A Combined MS/MS and IMS Study Into the Fragmentation Pathway of Nifedipine.
Han Peiliang P, Thomassen Newton N, Honing Maarten M
Collision-induced dissociation (CID) of small molecules, typically with a molecular mass below 1500 Da, is widely applied for the structural identification of drug metabolites, synthetic by-products and unknown compounds. Nonetheless, the interpretation of MS/MS spectra derived from protonated or sodiated molecules mainly relies on the comparison with literature data and proposed structures usually lack rigorous mechanistic justification and conclusive evidence. The commonly applied even-electron rule, as implemented in most literature and prediction software, does not support radical loss from protonated molecules. Similarly, fragmentation pathways of sodium adduct ions remain insufficiently explored and lack mechanistic rationalization.
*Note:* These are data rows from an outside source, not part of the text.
(** Every run of the handler on a request with an upload: the upload is
    moved first; then come preparations, one response, and the two
    removals.  The response is the no-speech object, a 500, or the report
    built from the model's parsed answer. *)
Lemma handler_run (req : Request) (audioFile : UploadedFile) (st : State World)
    (webm wav : string) (w : World) :
  uploaded req = Some audioFile ->
  artifacts env (world st) = (webm, wav, w) ->
  let fields := fieldsOf req in
  exists st' before resp,
    handler env req st = (Ok tt, st')
    /\ trace st'
       = trace st ++ EMove audioFile webm :: before
                  ++ [ESend resp; EUnlink webm; EUnlink wav]
    /\ ((resp = noSpeech
         /\ before = [ERun (ffmpegPath env) (ffmpegArgs webm wav);
                      ERun (whisperExe env) (whisperArgs env wav)])
        \/ (exists message preparations,
              resp = processingFailed message
              /\ before = preparations ++ [ELogError message]
              /\ Forall (preparation env fields) preparations)
        \/ (exists cleanedText posture facial result classification stT stC,
              let prompt := masterPrompt fields cleanedText posture facial
                                         (Labels.mapEmotion (dominantEmotion result)) in
              exists w1 w2 text aiFeedback evaluation holisticFeedback,
                resp = report cleanedText posture facial result evaluation
                              holisticFeedback (questionText fields)
                /\ before = [ERun (ffmpegPath env) (ffmpegArgs webm wav);
                             ERun (whisperExe env) (whisperArgs env wav)]
                            ++ classification ++ [EGenerate prompt]
                /\ Forall classifierEvent classification
                /\ classifyParagraph env cleanedText stT = (Ok result, stC)
                /\ generateContent env prompt w1 = (Ok text, w2)
                /\ JSON_parse env (stripFences 0 (JsString.trim text)) = Ok aiFeedback
                /\ getProp aiFeedback "evaluation" = Ok evaluation
                /\ getProp aiFeedback "holisticFeedback" = Ok holisticFeedback)).
Proof.
  intros Hup Hart fields.
  rewrite (handler_with_upload req audioFile st Hup), Hart.
  fold fields. unfold tryBlock, bind.
  destruct (transcribe_run audioFile webm wav {| world := w; trace := trace st |})
    as (events & Htrace & Hevents & Hok).
  destruct (transcribe env audioFile webm wav {| world := w; trace := trace st |})
    as [[cleanedText|e] stT].
  2:{ (* the transcription stages failed *)
    cbn [fst snd trace] in Htrace.
    exists (cleanedUp env webm wav (failed e stT)), (events ++ [ELogError e]),
      (processingFailed e).
    split; [reflexivity|]. split.
    - unfold cleanedUp, failed. cbn [trace]. rewrite Htrace, <- !app_assoc.
      reflexivity.
    - right; left. exists e, events. repeat split.
      destruct Hevents as [-> | [-> | ->]]; repeat constructor. }
  cbn [fst snd trace] in Htrace, Hok. rewrite (Hok _ eq_refl) in Htrace. clear Hok Hevents.
  destruct (String.eqb_spec cleanedText "") as [-> | Hne].
  { (* no speech *)
    unfold emit.
    eexists. exists [ERun (ffmpegPath env) (ffmpegArgs webm wav);
                     ERun (whisperExe env) (whisperArgs env wav)], noSpeech.
    split; [reflexivity|]. split.
    - unfold cleanedUp. cbn [trace]. rewrite Htrace, <- !app_assoc. reflexivity.
    - left. split; reflexivity. }
  destruct (classifyParagraph_total env cleanedText stT)
    as (result & stC & cls & Hcls & HtraceC & Hcevents).
  rewrite (evaluate_run _ _ _ _ _ Hcls).
  assert (Hfail : forall message more stE,
    trace stE = trace stC ++ more ->
    Forall (preparation env fields) more ->
    exists st' before resp,
      (Ok tt, cleanedUp env webm wav (failed message stE)) = (Ok tt, st')
      /\ trace st'
         = trace st ++ EMove audioFile webm :: before
                    ++ [ESend resp; EUnlink webm; EUnlink wav]
      /\ ((resp = noSpeech
           /\ before = [ERun (ffmpegPath env) (ffmpegArgs webm wav);
                        ERun (whisperExe env) (whisperArgs env wav)])
          \/ (exists message preparations,
                resp = processingFailed message
                /\ before = preparations ++ [ELogError message]
                /\ Forall (preparation env fields) preparations)
          \/ (exists cleanedText posture facial result classification stT stC,
                let prompt := masterPrompt fields cleanedText posture facial
                                (Labels.mapEmotion (dominantEmotion result)) in
                exists w1 w2 text aiFeedback evaluation holisticFeedback,
                  resp = report cleanedText posture facial result evaluation
                                holisticFeedback (questionText fields)
                  /\ before = [ERun (ffmpegPath env) (ffmpegArgs webm wav);
                               ERun (whisperExe env) (whisperArgs env wav)]
                              ++ classification ++ [EGenerate prompt]
                  /\ Forall classifierEvent classification
                  /\ classifyParagraph env cleanedText stT = (Ok result, stC)
                  /\ generateContent env prompt w1 = (Ok text, w2)
                  /\ JSON_parse env (stripFences 0 (JsString.trim text)) = Ok aiFeedback
                  /\ getProp aiFeedback "evaluation" = Ok evaluation
                  /\ getProp aiFeedback "holisticFeedback" = Ok holisticFeedback))).
  { intros message more stE HtraceE Hmore.
    exists (cleanedUp env webm wav (failed message stE)),
      ([ERun (ffmpegPath env) (ffmpegArgs webm wav);
        ERun (whisperExe env) (whisperArgs env wav)] ++ cls ++ more ++ [ELogError message]),
      (processingFailed message).
    split; [reflexivity|]. split.
    - unfold cleanedUp, failed. cbn [trace].
      rewrite HtraceE, HtraceC, Htrace. flatten_trace. reflexivity.
    - right; left.
      exists message,
        ([ERun (ffmpegPath env) (ffmpegArgs webm wav);
          ERun (whisperExe env) (whisperArgs env wav)] ++ cls ++ more).
      split; [reflexivity|]. split.
      + flatten_trace. reflexivity.
      + rewrite !Forall_app. split; [repeat constructor|]. split; [|assumption].
        apply classifierEvent_preparation. assumption. }
  destruct (parseOptional env (postureData fields)) as [posture|e].
  2:{ apply (Hfail e [] stC); [rewrite app_nil_r; reflexivity|constructor]. }
  destruct (parseOptional env (emotionData fields)) as [facial|e].
  2:{ apply (Hfail e [] stC); [rewrite app_nil_r; reflexivity|constructor]. }
  cbv zeta.
  set (prompt := masterPrompt fields cleanedText posture facial
                   (Labels.mapEmotion (dominantEmotion result))).
  assert (Hprompt : Forall (preparation env fields) [EGenerate prompt]).
  { constructor; [|constructor]. cbn. unfold promptOf.
    exists cleanedText, posture, facial, result, stT, stC. split; [assumption|reflexivity]. }
  destruct (generateContent env prompt (world stC)) as [[text|e] w2] eqn:Hgen.
  2:{ apply (Hfail e [EGenerate prompt]); [reflexivity|assumption]. }
  destruct (JSON_parse env (stripFences 0 (JsString.trim text))) as [ai|e] eqn:Hparse.
  2:{ apply (Hfail e [EGenerate prompt]); [reflexivity|assumption]. }
  destruct (getProp ai "evaluation") as [evaluation|e] eqn:Hev.
  2:{ apply (Hfail e [EGenerate prompt]); [reflexivity|assumption]. }
  destruct (getProp ai "holisticFeedback") as [holistic|e] eqn:Hhol.
  2:{ apply (Hfail e [EGenerate prompt]); [reflexivity|assumption]. }
  clear Hfail.
  eexists.
  exists ([ERun (ffmpegPath env) (ffmpegArgs webm wav);
           ERun (whisperExe env) (whisperArgs env wav)]
          ++ cls ++ [EGenerate prompt]).
  eexists. split; [reflexivity|]. split.
  - unfold cleanedUp. cbn [trace].
    rewrite HtraceC, Htrace. flatten_trace. reflexivity.
  - right; right.
    exists cleanedText, posture, facial, result, cls, stT, stC.
    cbv zeta. fold prompt.
    exists (world stC), w2, text, ai, evaluation, holistic.
    repeat split; assumption.
Qed.

(** What [handler_run] tells about the effects before the response. *)
Lemma handler_run_effects (req : Request) (audioFile : UploadedFile) (st : State World)
    (webm wav : string) (w : World) :
  uploaded req = Some audioFile ->
  artifacts env (world st) = (webm, wav, w) ->
  exists st' before resp,
    handler env req st = (Ok tt, st')
    /\ trace st'
       = trace st ++ EMove audioFile webm :: before
                  ++ [ESend resp; EUnlink webm; EUnlink wav]
    /\ (forall r, ~ In (ESend r) before)
    /\ (forall p, In (EGenerate p) before -> promptOf env (fieldsOf req) p)
    /\ (resp = noSpeech
        \/ (exists message, resp = processingFailed message)
        \/ (exists cleanedText posture facial result stT stC,
              let prompt := masterPrompt (fieldsOf req) cleanedText posture facial
                                         (Labels.mapEmotion (dominantEmotion result)) in
              exists w1 w2 text aiFeedback evaluation holisticFeedback,
                resp = report cleanedText posture facial result evaluation
                              holisticFeedback (questionText (fieldsOf req))
                /\ In (EGenerate prompt) before
                /\ classifyParagraph env cleanedText stT = (Ok result, stC)
                /\ generateContent env prompt w1 = (Ok text, w2)
                /\ JSON_parse env (stripFences 0 (JsString.trim text)) = Ok aiFeedback
                /\ getProp aiFeedback "evaluation" = Ok evaluation)).
Proof.
  intros Hup Hart.
  destruct (handler_run req audioFile st webm wav w Hup Hart)
    as (st' & before & resp & Hrun & Htrace & Hcases).
  exists st', before, resp. split; [assumption|]. split; [assumption|].
  destruct Hcases as [[-> ->] | [(m & preps & -> & -> & Hpreps)
    | (cleaned & posture & facial & result & cls & stT & stC & Hrest)]].
  - split; [|split].
    + intros r [H|[H|[]]]; discriminate.
    + intros p [H|[H|[]]]; discriminate.
    + left. reflexivity.
  - split; [|split].
    + intros r H. apply in_app_or in H as [H|[H|[]]]; [|discriminate].
      pose proof (preparation_not_send _ _ Hpreps) as Hns.
      rewrite Forall_forall in Hns. exact (Hns _ H r eq_refl).
    + intros p H. apply in_app_or in H as [H|[H|[]]]; [|discriminate].
      exact (preparation_prompt _ _ _ Hpreps H).
    + right; left. exists m. reflexivity.
  - cbv zeta in Hrest.
    destruct Hrest as (w1 & w2 & text & ai & evaluation & holistic
                       & -> & -> & Hcls & Hclassify & Hgen & Hparse & Hev & Hhol).
    assert (Hprompt : promptOf env (fieldsOf req)
              (masterPrompt (fieldsOf req) cleaned posture facial
                 (Labels.mapEmotion (dominantEmotion result)))).
    { exists cleaned, posture, facial, result, stT, stC. split; [assumption|reflexivity]. }
    split; [|split].
    + intros r H. cbn [app] in H. destruct H as [H|[H|H]]; try discriminate.
      apply in_app_or in H as [H|[H|[]]]; [|discriminate].
      pose proof (preparation_not_send (fieldsOf req) _
                    (classifierEvent_preparation (fieldsOf req) _ Hcls)) as Hns.
      rewrite Forall_forall in Hns. exact (Hns _ H r eq_refl).
    + intros p H. cbn [app] in H. destruct H as [H|[H|H]]; try discriminate.
      apply in_app_or in H as [H|[H|[]]].
      * exact (preparation_prompt _ _ _
                 (classifierEvent_preparation (fieldsOf req) _ Hcls) H).
      * injection H as <-. exact Hprompt.
    + right; right.
      exists cleaned, posture, facial, result, stT, stC. cbv zeta.
      exists w1, w2, text, ai, evaluation, holistic.
      repeat split; try assumption.
      cbn [app]. right; right. apply in_or_app. right. left. reflexivity.
Qed.
(** * Minesweeper inference engine: [Sentence] and [MinesweeperAI]

    A shallow embedding of [minesweeper.py].  Python integers are [Z],
    a cell is a pair of integers, a Python [set] of cells is a [gset],
    the [knowledge] list is a [list] of sentence values (every entry of
    that list is an object of its own, created by one [Sentence(...)] call
    and appended once, and every sentence copies its cell set on
    construction, so no two entries alias).

    What Python leaves to the runtime is collected in the class [Runtime]:
    the order in which a [set] is iterated, and the hash of the default
    [repr] of an object. *)

From stdpp Require Import gmap sets list numbers relations sorting.

Open Scope Z_scope.

#[local] Set Warnings "-clear-no-such-hyp".

(** ** Cells and outcomes *)

Abbreviation Cell := (Z * Z)%type (only parsing).

(** The one exception the engine's code can meet: [set.remove] of an
    absent element. *)
Inductive exn : Type :=
  | KeyError (c : Cell).

(** A call either returns a value or raises. *)
Inductive outcome (A : Type) : Type :=
  | Returned (a : A)
  | Raised (e : exn).
Arguments Returned {A} a.
Arguments Raised {A} e.

Definition outcome_bind {A B : Type} (f : A → outcome B) (m : outcome A) : outcome B :=
  match m with
  | Returned a => f a
  | Raised e => Raised e
  end.

#[export] Instance outcome_ret : MRet outcome := @Returned.
#[export] Instance outcome_mbind : MBind outcome := @outcome_bind.

(** A [for] loop whose body may raise: the loop stops at the first
    exception. *)
Fixpoint for_each {A S : Type} (body : S → A → outcome S) (s : S) (l : list A) : outcome S :=
  match l with
  | [] => Returned s
  | x :: l' => s' ← body s x; for_each body s' l'
  end.

(** [X.remove(c)] *)
Definition set_remove (X : gset Cell) (c : Cell) : outcome (gset Cell) :=
  if decide (c ∈ X) then Returned (X ∖ {[c]}) else Raised (KeyError c).

(** ** Sentences *)

Record Sentence : Type := mkSentence {
  cells : gset Cell;
  count : Z
}.

#[export] Instance Sentence_eq_dec : EqDecision Sentence.
Proof. solve_decision. Defined.

(** A sentence object of the resolution pass: [oid] numbers the
    [Sentence(...)] calls of the pass, so two objects of one pass have
    different [oid]s. *)
Record SentenceObj : Type := mkObj {
  oid : nat;
  sval : Sentence
}.

(** What the Python runtime decides. *)
Class Runtime : Type := mkRuntime {
  (** the order of [for x in X] for a set of cells *)
  iter_cells : gset Cell → list Cell;
  iter_cells_perm : ∀ X, iter_cells X ≡ₚ elements X;
  (** the order of [for s in new_sentences] *)
  iter_objs : list SentenceObj → list SentenceObj;
  iter_objs_perm : ∀ l, iter_objs l ≡ₚ l;
  (** [hash(repr(o))] for the object numbered [oid]: [Sentence] defines
      [__str__] but no [__repr__], so [repr] is the default one, which
      names the object and not its fields. *)
  hash_repr : nat → Z
}.

(** A runtime that iterates in the order of [elements], keeps insertion
    order for [new_sentences] and hashes every object differently. *)
Definition plain_runtime : Runtime :=
  {| iter_cells := elements;
     iter_cells_perm := λ X, reflexivity (elements X);
     iter_objs := λ l, l;
     iter_objs_perm := λ l, reflexivity l;
     hash_repr := Z.of_nat |}.

(** [Sentence.__eq__] *)
Definition Sentence_eq (s o : Sentence) : bool :=
  bool_decide (cells s = cells o) && bool_decide (count s = count o).

(** [Sentence.__hash__] *)
Definition Sentence_hash `{Runtime} (o : SentenceObj) : Z := hash_repr (oid o).

(** [S.add(o)] for a Python set [S] of sentence objects, kept as the list
    of its members: [o] is dropped when a member has the same hash and
    is the same object or [__eq__] to it. *)
Definition pyset_add `{Runtime} (S : list SentenceObj) (o : SentenceObj) : list SentenceObj :=
  if existsb (λ m, bool_decide (Sentence_hash m = Sentence_hash o)
                   && (bool_decide (oid m = oid o) || Sentence_eq (sval m) (sval o))) S
  then S else S ++ [o].

(** [Sentence.known_mines]: the returned set and the sentence after the
    call. *)
Definition known_mines (s : Sentence) : gset Cell * Sentence :=
  (if decide (count s = Z.of_nat (size (cells s))) then cells s else ∅, s).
To improve the understanding of radical loss from even-electron nitro-containing compounds, a mechanistic study of fragmentation patterns of nifedipine, m-nifedipine, and related analogues was performed. Fragment ions generated from [M+H]+ and [M+Na]+ of nifedipine revealed distinct mechanisms compared with its positional isomers, while showing similarities with analogues like nisoldipine and aranidipine. The nitro group at the ortho position significantly influences fragment stability, leading to a unique fragmentation mechanism described as ortho effect. The mechanism was further investigated using isotope labelled analogs, ion mobility spectrometry (IMS), precursor ion scan (PIS), and density functional theory (DFT) calculations. Different approaches in combining IMS with MS/MS demonstrated strong capability for elucidation of fragmentation pathways.